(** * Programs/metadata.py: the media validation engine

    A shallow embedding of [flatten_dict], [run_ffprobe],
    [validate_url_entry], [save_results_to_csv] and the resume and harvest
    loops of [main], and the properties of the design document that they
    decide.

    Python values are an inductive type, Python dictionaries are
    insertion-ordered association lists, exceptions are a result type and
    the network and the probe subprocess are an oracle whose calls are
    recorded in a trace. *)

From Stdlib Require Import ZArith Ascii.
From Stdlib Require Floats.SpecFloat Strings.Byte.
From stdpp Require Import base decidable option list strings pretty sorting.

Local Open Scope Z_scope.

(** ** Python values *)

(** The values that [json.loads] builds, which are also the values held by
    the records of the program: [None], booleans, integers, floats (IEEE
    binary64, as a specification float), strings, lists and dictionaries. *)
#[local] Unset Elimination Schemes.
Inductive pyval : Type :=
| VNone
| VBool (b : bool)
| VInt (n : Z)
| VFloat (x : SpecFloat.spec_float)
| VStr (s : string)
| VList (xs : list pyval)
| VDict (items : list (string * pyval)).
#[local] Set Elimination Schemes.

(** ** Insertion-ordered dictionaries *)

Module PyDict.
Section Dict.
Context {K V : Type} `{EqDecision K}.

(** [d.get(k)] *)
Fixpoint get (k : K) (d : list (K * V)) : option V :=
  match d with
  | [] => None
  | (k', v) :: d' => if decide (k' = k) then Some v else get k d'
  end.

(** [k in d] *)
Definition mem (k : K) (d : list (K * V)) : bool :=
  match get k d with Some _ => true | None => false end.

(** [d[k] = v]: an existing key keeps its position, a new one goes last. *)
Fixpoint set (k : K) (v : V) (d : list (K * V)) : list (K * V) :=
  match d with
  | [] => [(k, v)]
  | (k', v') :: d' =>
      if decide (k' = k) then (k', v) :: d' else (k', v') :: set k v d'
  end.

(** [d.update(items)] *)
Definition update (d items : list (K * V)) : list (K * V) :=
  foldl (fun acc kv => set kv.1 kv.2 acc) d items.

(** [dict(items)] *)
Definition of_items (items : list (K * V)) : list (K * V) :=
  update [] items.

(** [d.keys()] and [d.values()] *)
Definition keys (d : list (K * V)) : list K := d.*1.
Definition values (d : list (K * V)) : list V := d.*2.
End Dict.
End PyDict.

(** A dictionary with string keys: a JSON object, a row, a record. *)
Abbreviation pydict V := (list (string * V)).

Problem to work on:
Find the word "Some" in the entries. Copy each line that holds it.

Task result:
  | (k', v) :: d' => if decide (k' = k) then Some v else get k d'
  match get k d with Some _ => true | None => false end.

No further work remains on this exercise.